Tight junctions (zonula occludens), adherens junctions, and desmosomes (macula adherens).

Q: What defines the apical vs. basolateral domains of an epithelial cell?

The tight junction divides the membrane — the apical domain is above the TJ, and the lateral membrane (contiguous with the basal membrane) forms the basolateral domain below.

Q: What are the two functions of tight junctions?

Gate function (controls paracellular passage of ions, proteins, and water between cells) and fence function (blocks diffusion of integral membrane proteins between apical and basolateral domains, maintaining cell polarity).

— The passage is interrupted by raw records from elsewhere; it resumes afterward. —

(* ===== verification/Gs.v ===== *)
(** The per-task scratch area and the GS base registers ([swapgs] in
    [kernel/src/arch/syscall.rs], the model-specific register set by
    [kernel/src/arch/context.rs]).

    [syscall_entry] exchanges GS_BASE and KERNEL_GS_BASE and finds the kernel
    stack through GS; [switch_to] points KERNEL_GS_BASE at the incoming task.
    Tasks enter and leave system calls and are switched at any point; what the
    kernel does in between is left out. *)

From S2P Require Import Prelude Bytes Signal Task.

(** ** The registers *)

Record gs_regs := mkGs { GS_BASE : Z; KERNEL_GS_BASE : Z }.

Definition swapgs (g : gs_regs) : gs_regs := mkGs (KERNEL_GS_BASE g) (GS_BASE g).

(** The scratch areas by address, the memory that holds the kernel stacks, and for
    each task inside a system call the stack pointer it has there. *)
Record gs_state := mkGsState {
  g_regs : gs_regs;
  g_current : Z;
  g_scratch : gmap Z PerCpuScratch;
  g_mem : memory;
  g_frames : gmap Z Z
}.

Section Gs.
(** Where the scratch area is inside a [Task]. *)
Context (scratch_off : Z).

Definition scratch_of (l : Z) : Z := wrap 64 (l + scratch_off).

(** The switch changes one of the two registers. *)
(* arch/context.rs:28-32 switch_to *)
Definition switch_gs (s : gs_state) (inc : Z) : gs_state :=
  mkGsState (mkGs (GS_BASE (g_regs s)) (scratch_of inc)) inc (g_scratch s) (g_mem s) (g_frames s).

(** [f] is the register file as the [syscall] instruction leaves it. *)
(* arch/syscall.rs:91-113 syscall_entry *)
Definition enter_syscall (s : gs_state) (f : TrapFrame) : option gs_state :=
  let g := swapgs (g_regs s) in
  sc ← g_scratch s !! GS_BASE g;
  let sc := mkScratch (user_rsp f) (kernel_rsp sc) in
  let '(m, sp) := push_words (g_mem s) (kernel_rsp sc)
    [user_rsp_scratch sc; rax f; rcx f; rdx f; rsi f; rdi f; r8 f; r9 f; r10 f; r11 f; rbx f; rbp f; r12 f; r13 f; r14 f; r15 f] in
  Some (mkGsState g (g_current s) (<[GS_BASE g := sc]> (g_scratch s)) m (<[g_current s := sp]> (g_frames s))).

(** [v] is the result of the call; the frame is the one the registers are loaded
    from. *)
(* arch/syscall.rs:118-143 syscall_entry *)
Definition leave_syscall (s : gs_state) (v : Z) : option (TrapFrame * gs_state) :=
  sp ← g_frames s !! g_current s;
  let m := write_u64 (g_mem s) (sp + 112) v in
  Some (read_frame m sp, mkGsState (swapgs (g_regs s)) (g_current s) (g_scratch s) m (delete (g_current s) (g_frames s))).

(** What a task or the scheduler does. *)
Inductive gs_op := GEnter (f : TrapFrame) | GLeave (v : Z) | GSwitch (inc : Z).

Definition gs_step (s : gs_state) (op : gs_op) : option gs_state :=
  match op with
  | GEnter f => enter_syscall s f
  | GLeave v => snd <$> leave_syscall s v
  | GSwitch inc => Some (switch_gs s inc)
  end.

Fixpoint gs_run (s : gs_state) (ops : list gs_op) : option gs_state :=
  match ops with
  | [] => Some s
  | op :: ops => s ← gs_step s op; gs_run s ops
  end.

(** ** Frames on kernel stacks *)

Lemma push_frame m top f m' sp :
  push_words m top [user_rsp f; rax f; rcx f; rdx f; rsi f; rdi f; r8 f; r9 f; r10 f; r11 f; rbx f; rbp f; r12 f; r13 f; r14 f; r15 f] = (m', sp) ->
  frame_fits f -> 128 <= top < 2 ^ 64 ->
  sp = top - 128 /\ read_frame m' sp = f /\ forall x, x < top - 128 \/ top <= x -> get m' x = get m x.
Proof.
  intros E Hf Ht. apply push_words_spec in E as (-> & Hr & Ho); [| |cbn [length]; lia].
  2: { unfold frame_fits, frame_words in Hf. rewrite !Forall_cons in *. tauto. }
  change (8 * Z.of_nat _) with 128 in *. split_and!; [done| |done].
  apply frame_of_words_eq. intros i v Hi. pose proof (lookup_lt_Some _ _ _ Hi) as Hlt. cbn [length frame_words] in Hlt.
  rewrite <- (Hr (15 - i)%nat v).
  - f_equal. lia.
  - rewrite <- Hi. do 16 (destruct i as [|i]; [reflexivity|]). lia.
Qed.

(** Entering with KERNEL_GS_BASE at the scratch area of some task [o] pushes the
    frame onto that task's kernel stack, whichever task is running. *)
Lemma enter_syscall_spec s f o sc :
  KERNEL_GS_BASE (g_regs s) = scratch_of o -> g_scratch s !! scratch_of o = Some sc ->
  frame_fits f -> 128 <= kernel_rsp sc < 2 ^ 64 ->
  exists m, enter_syscall s f = Some (mkGsState (swapgs (g_regs s)) (g_current s)
      (<[scratch_of o := mkScratch (user_rsp f) (kernel_rsp sc)]> (g_scratch s)) m (<[g_current s := kernel_rsp sc - 128]> (g_frames s))) /\
    read_frame m (kernel_rsp sc - 128) = f /\
    forall x, x < kernel_rsp sc - 128 \/ kernel_rsp sc <= x -> get m x = get (g_mem s) x.
Proof.
  intros Hk Hs Hf Ht. unfold enter_syscall, swapgs. cbn [GS_BASE]. rewrite Hk, Hs. cbn [mbind option_bind user_rsp_scratch kernel_rsp].
  destruct (push_words _ _ _) as [m sp] eqn:E. apply push_frame in E as (-> & Hr & Ho); [|done|done]. by exists m.
Qed.

Lemma leave_syscall_spec s v sp f :
  g_frames s !! g_current s = Some sp -> read_frame (g_mem s) sp = f -> fits 64 v ->
  exists m, leave_syscall s v = Some (set_rax f v, mkGsState (swapgs (g_regs s)) (g_current s) (g_scratch s) m (delete (g_current s) (g_frames s))).
Proof.
  intros Hs Hr Hv. unfold leave_syscall. rewrite Hs. cbn [mbind option_bind]. rewrite read_frame_write_rax, Hr by done. by eexists.
Qed.

(** ** One user task

    The states reached when only [u] enters system calls, and the scheduler
    switches to any task at any moment. *)
Inductive one_user (u : Z) (s0 : gs_state) : gs_state -> Prop :=
  | ou_start : one_user u s0 s0
  | ou_enter s f s' : one_user u s0 s -> g_current s = u -> g_frames s !! u = None -> enter_syscall s f = Some s' -> one_user u s0 s'
  | ou_leave s v f s' : one_user u s0 s -> g_current s = u -> leave_syscall s v = Some (f, s') -> one_user u s0 s'
  | ou_switch s inc : one_user u s0 s -> one_user u s0 (switch_gs s inc).

(** [u] finds its own scratch area the next time it enters, and holds it in GS while
    it is inside. *)
Definition gs_inv (u top : Z) (s : gs_state) : Prop :=
  (g_frames s !! u = None -> g_current s = u -> KERNEL_GS_BASE (g_regs s) = scratch_of u) /\
  (is_Some (g_frames s !! u) -> GS_BASE (g_regs s) = scratch_of u) /\
  exists r, g_scratch s !! scratch_of u = Some (mkScratch r top).

Lemma one_user_inv u top s0 s : gs_inv u top s0 -> one_user u s0 s -> gs_inv u top s.
Proof.
  intros H0 H. induction H as [|s f s' H IH Hc Hn E|s v f s' H IH Hc E|s inc H IH]; [done| | |].
  - destruct IH as (Hk & _ & r & Hr). specialize (Hk Hn Hc). unfold enter_syscall, swapgs in E. cbn [GS_BASE] in E. rewrite Hk, Hr, Hc in E.
    cbn [mbind option_bind] in E. destruct (push_words _ _ _) as [m sp]. injection E as <-.
    split_and!; cbn [g_frames g_regs GS_BASE g_scratch kernel_rsp]; [by rewrite lookup_insert_eq|done|]. rewrite lookup_insert_eq. by eexists.
  - destruct IH as (_ & Hg & Hr). unfold leave_syscall in E. rewrite Hc in E. destruct (g_frames s !! u) as [sp|] eqn:Es; [|discriminate E].
    injection E as _ <-. split_and!; cbn [g_frames g_regs swapgs KERNEL_GS_BASE g_scratch]; [by intros; apply Hg|rewrite lookup_delete_eq; by intros []|done].
  - destruct IH as (_ & Hg & Hr). split_and!; [|done|done]. intros _ Hi. cbn in *. by subst.
Qed.

Lemma switches_run s ls : exists g c, gs_run s (map GSwitch ls) = Some (mkGsState g c (g_scratch s) (g_mem s) (g_frames s)).
Proof.
  revert s. induction ls as [|l ls IH]; intros s; [destruct s; by do 2 eexists|]. apply (IH (switch_gs s l)).
Qed.

(** While only one task of the machine enters user mode, the switches of the
    scheduler are harmless: whenever that task makes a system call its frame is
    pushed onto its own kernel stack, and after any sequence of switches that ends
    with it running the call returns to it with the registers it had and the
    result in [rax]. *)
Theorem one_user_task_keeps_stack u top s0 s f v :
  gs_inv u top s0 -> one_user u s0 s -> g_current s = u -> g_frames s !! u = None ->
  128 <= top < 2 ^ 64 -> frame_fits f -> fits 64 v ->
  exists s1, enter_syscall s f = Some s1 /\ g_frames s1 !! u = Some (top - 128) /\
    forall ls s2, gs_run s1 (map GSwitch ls) = Some s2 -> g_current s2 = u ->
      exists s3, leave_syscall s2 v = Some (set_rax f v, s3).
Proof.
  intros H0 H Hc Hn Ht Hf Hv. destruct (one_user_inv _ _ _ _ H0 H) as (Hk & _ & r & Hr).
  destruct (enter_syscall_spec s f u _ (Hk Hn Hc) Hr Hf Ht) as (m & -> & Hm & _). cbn [kernel_rsp] in *. eexists. split; [done|].
  rewrite Hc. cbn [g_frames]. rewrite lookup_insert_eq. split; [done|]. intros ls s2 Hrun Hc2.
  destruct (switches_run (mkGsState (swapgs (g_regs s)) u (<[scratch_of u := mkScratch (user_rsp f) top]> (g_scratch s)) m (<[u := top - 128]> (g_frames s))) ls) as (g & c & E).
  rewrite E in Hrun. injection Hrun as <-. cbn in Hc2. subst c.
  destruct (leave_syscall_spec (mkGsState g u (<[scratch_of u := mkScratch (user_rsp f) top]> (g_scratch s)) m (<[u := top - 128]> (g_frames s))) v (top - 128) f) as [m' ->]; cbn; [by rewrite lookup_insert_eq|done|done|by eexists].
Qed.

(** ** Two user tasks *)

(** C34. Two user tasks: [a] is switched out inside a system call, [b] runs, makes a
    call and is switched out inside it, and [a] returns to user mode. The second
    [swapgs] has then put [b]'s scratch area into KERNEL_GS_BASE, so the next
    system call of [a] pushes its frame onto the kernel stack of [b], over the
    frame [b] left there: [b] returns from its call with the registers of [a], its
    instruction and stack pointers included. *)
Theorem switched_syscalls_cross a b s sca scb fa fb fa' va vb :
  g_current s = a -> KERNEL_GS_BASE (g_regs s) = scratch_of a -> a <> b -> scratch_of a <> scratch_of b ->
  g_scratch s !! scratch_of a = Some sca -> g_scratch s !! scratch_of b = Some scb ->
  128 <= kernel_rsp sca < 2 ^ 64 -> 128 <= kernel_rsp scb < 2 ^ 64 -> kernel_rsp sca <= kernel_rsp scb - 128 \/ kernel_rsp scb <= kernel_rsp sca - 128 ->
  frame_fits fa -> frame_fits fb -> frame_fits fa' -> fits 64 va -> fits 64 vb ->
  exists s1 s2 s3 s4,
    gs_run s [GEnter fa; GSwitch b; GEnter fb; GSwitch a] = Some s1 /\
    leave_syscall s1 va = Some (set_rax fa va, s2) /\
    gs_run s2 [GEnter fa'; GSwitch b] = Some s3 /\
    leave_syscall s3 vb = Some (set_rax fa' vb, s4).
Proof.
  intros Hc Hk Hab Hsc Ha Hb Hta Htb Hd Hfa Hfb Hfa' Hva Hvb.
  destruct (enter_syscall_spec s fa a sca Hk Ha Hfa Hta) as (m1 & E1 & R1 & _). unfold swapgs in E1. rewrite Hk, Hc in E1.
  match type of E1 with _ = Some ?s1 => destruct (enter_syscall_spec (switch_gs s1 b) fb b scb) as (m2 & E2 & R2 & O2); [done|cbn; by rewrite lookup_insert_ne|done|done|] end.
  unfold swapgs in E2. cbn in E2, O2.
  match type of E2 with _ = Some ?s2 => destruct (leave_syscall_spec (switch_gs s2 a) va (kernel_rsp sca - 128) fa) as [m3 E3];
    [cbn; rewrite lookup_insert_ne by done; apply lookup_insert_eq|cbn; rewrite <- R1; apply read_frame_ext; unfold FRAME_SIZE; intros x Hx; apply O2; lia|done|] end.
  unfold swapgs in E3. cbn in E3.
  match type of E3 with _ = Some (_, ?s3) => destruct (enter_syscall_spec s3 fa' b (mkScratch (user_rsp fb) (kernel_rsp scb))) as (m4 & E4 & R4 & _); [done|cbn; apply lookup_insert_eq|done|done|] end.
  unfold swapgs in E4. cbn in E4.
  match type of E4 with _ = Some ?s4 => destruct (leave_syscall_spec (switch_gs s4 b) vb (kernel_rsp scb - 128) fa') as [m5 E5];
    [cbn; rewrite lookup_insert_ne, lookup_delete_ne by done; apply lookup_insert_eq|exact R4|done|] end.
  do 4 eexists. split_and!; [cbn [gs_run gs_step]; rewrite E1; cbn [mbind option_bind]; cbn [gs_step]; rewrite E2; reflexivity|exact E3|cbn [gs_run gs_step]; rewrite E4; reflexivity|exact E5].
Qed.

End Gs.

(** ** Two tasks on a machine *)

Definition entry_frame (rip rsp : Z) : TrapFrame := mkFrame 0 0 0 0 0 0 0x202 0 0 0 0 0 0 rip 1 rsp.

Definition sample_gs : gs_state :=
  mkGsState (mkGs 0 0x50060) 0x50000 {[0x50060 := mkScratch 0 0x20000; 0x60060 := mkScratch 0 0x40000]} ∅ ∅.

Lemma entry_frame_fits rip rsp : fits 64 rip -> fits 64 rsp -> frame_fits (entry_frame rip rsp).
Proof. intros. unfold frame_fits, frame_words, entry_frame; cbn. rewrite !Forall_cons. split_and!; done. Qed.

Lemma one_user_task_keeps_stack_witness :
  exists s1, enter_syscall sample_gs (entry_frame 0x400100 0x7FFFFFFFF000) = Some s1 /\ g_frames s1 !! 0x50000 = Some (0x20000 - 128) /\
    forall ls s2, gs_run 0x60 s1 (map GSwitch ls) = Some s2 -> g_current s2 = 0x50000 ->
      exists s3, leave_syscall s2 7 = Some (set_rax (entry_frame 0x400100 0x7FFFFFFFF000) 7, s3).
Proof.
  refine (one_user_task_keeps_stack 0x60 0x50000 0x20000 sample_gs sample_gs _ 7 _ (ou_start _ _ _) eq_refl eq_refl _ _ _);
    [|lia|apply entry_frame_fits; done|done].
  split_and!; [done|by intros []|by exists 0].
Defined.

Lemma switched_syscalls_cross_witness :
  exists s1 s2 s3 s4,
    gs_run 0x60 sample_gs [GEnter (entry_frame 0x400100 0x7000); GSwitch 0x60000; GEnter (entry_frame 0x400200 0x8000); GSwitch 0x50000] = Some s1 /\
    leave_syscall s1 0 = Some (set_rax (entry_frame 0x400100 0x7000) 0, s2) /\
    gs_run 0x60 s2 [GEnter (entry_frame 0x400300 0x6000); GSwitch 0x60000] = Some s3 /\
    leave_syscall s3 0 = Some (set_rax (entry_frame 0x400300 0x6000) 0, s4).
Proof.
  refine (switched_syscalls_cross 0x60 0x50000 0x60000 sample_gs (mkScratch 0 0x20000) (mkScratch 0 0x40000) _ _ _ 0 0 eq_refl eq_refl _ _ eq_refl eq_refl _ _ _ _ _ _ _ _);
    first [apply entry_frame_fits; done|cbn [kernel_rsp]; lia|done].
Defined.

Q: What happens when claudin-1 (a tight junction protein) is mutated?

Death due to dehydration, tight junctions can no longer retain water.

Q: What cytoskeletal element do tight junctions connect to?

Actin filaments (and microtubules), but they do not contribute to tissue strength.

Q: Do tight junctions contribute to tissue strength?

No — they control solute passage and maintain cell polarity but do not provide mechanical strength.

Q: What is the function of adherens junctions?

They connect the external environment to the actin cytoskeleton, provide a signal transduction pathway from the exterior to the cytoplasm and nucleus, and form a belt (zonula adherens) encircling the cell near its apical surface.

Q: Which cytoskeletal element do adherens junctions bind?

Actin filaments.

Q: What type of cadherins are found in adherens junctions?

E-cadherins (also shared with desmosomes as desmosomal cadherins).

Q: What is the primary function of desmosomes?

Adhesion — they anchor the intermediate filament (keratin) cytoskeleton between two cells, providing mechanical strength to a sheet of cells.

Q: Which cytoskeletal element do desmosomes bind?

Keratin intermediate filaments.

Q: What is the electron-dense plaque in a desmosome?

A cytoplasmic plaque on the inner surface of the plasma membrane formed by cadherin interactions with multiple intracellular proteins, into which keratin intermediate filaments insert.

Q: What is the function of gap junctions?

Cell-to-cell communication — they form intercellular channels that transmit small soluble signaling molecules directly between the cytoplasms of adjacent cells.

Q: What proteins make up gap junctions, and how are they organized?

Connexin proteins — 6 connexins from one cell form a connexon; two connexons (one from each cell) align to form a gap junction channel with a central pore.

Q: What is the size limit for molecules passing through gap junctions?

~1000 Daltons. Lucifer yellow dye (smaller than 1000 Da) can pass through.

Q: Where are hemidesmosomes located and what is their function?

At the basal surface of epithelial cells; they anchor cells to the underlying basement membrane, providing stationary strength.

Q: Which cytoskeletal element and adhesion protein are associated with hemidesmosomes?

Keratin intermediate filaments, linked to the ECM by integrins. Key proteins include BP180 and laminin-5.

Q: What are focal adhesions?

Dynamic, discrete sites of cell attachment to the substratum that play a key role in cell locomotion. They link the actin cytoskeleton to the ECM via integrins.

Q: What signaling kinases are activated at focal adhesions, and why are they important?

Focal adhesion kinase (FAK) and SRC kinase are activated when integrins bind extracellular proteins. They send survival signals to the cell — without this activation, the cell dies.

Q: How do cancer cells exploit the focal adhesion survival pathway?

Circumvent the requirement for integrin-mediated FAK/SRC activation, allowing them to survive without normal ECM attachment.

Q: Compare hemidesmosomes and focal adhesions in terms of cytoskeleton, adhesion protein, and function.

Hemidesmosomes: keratin intermediate filaments, integrins, stationary strength. Focal adhesions: actin cytoskeleton, integrins, dynamic/motility. Both use integrins to contact the substratum.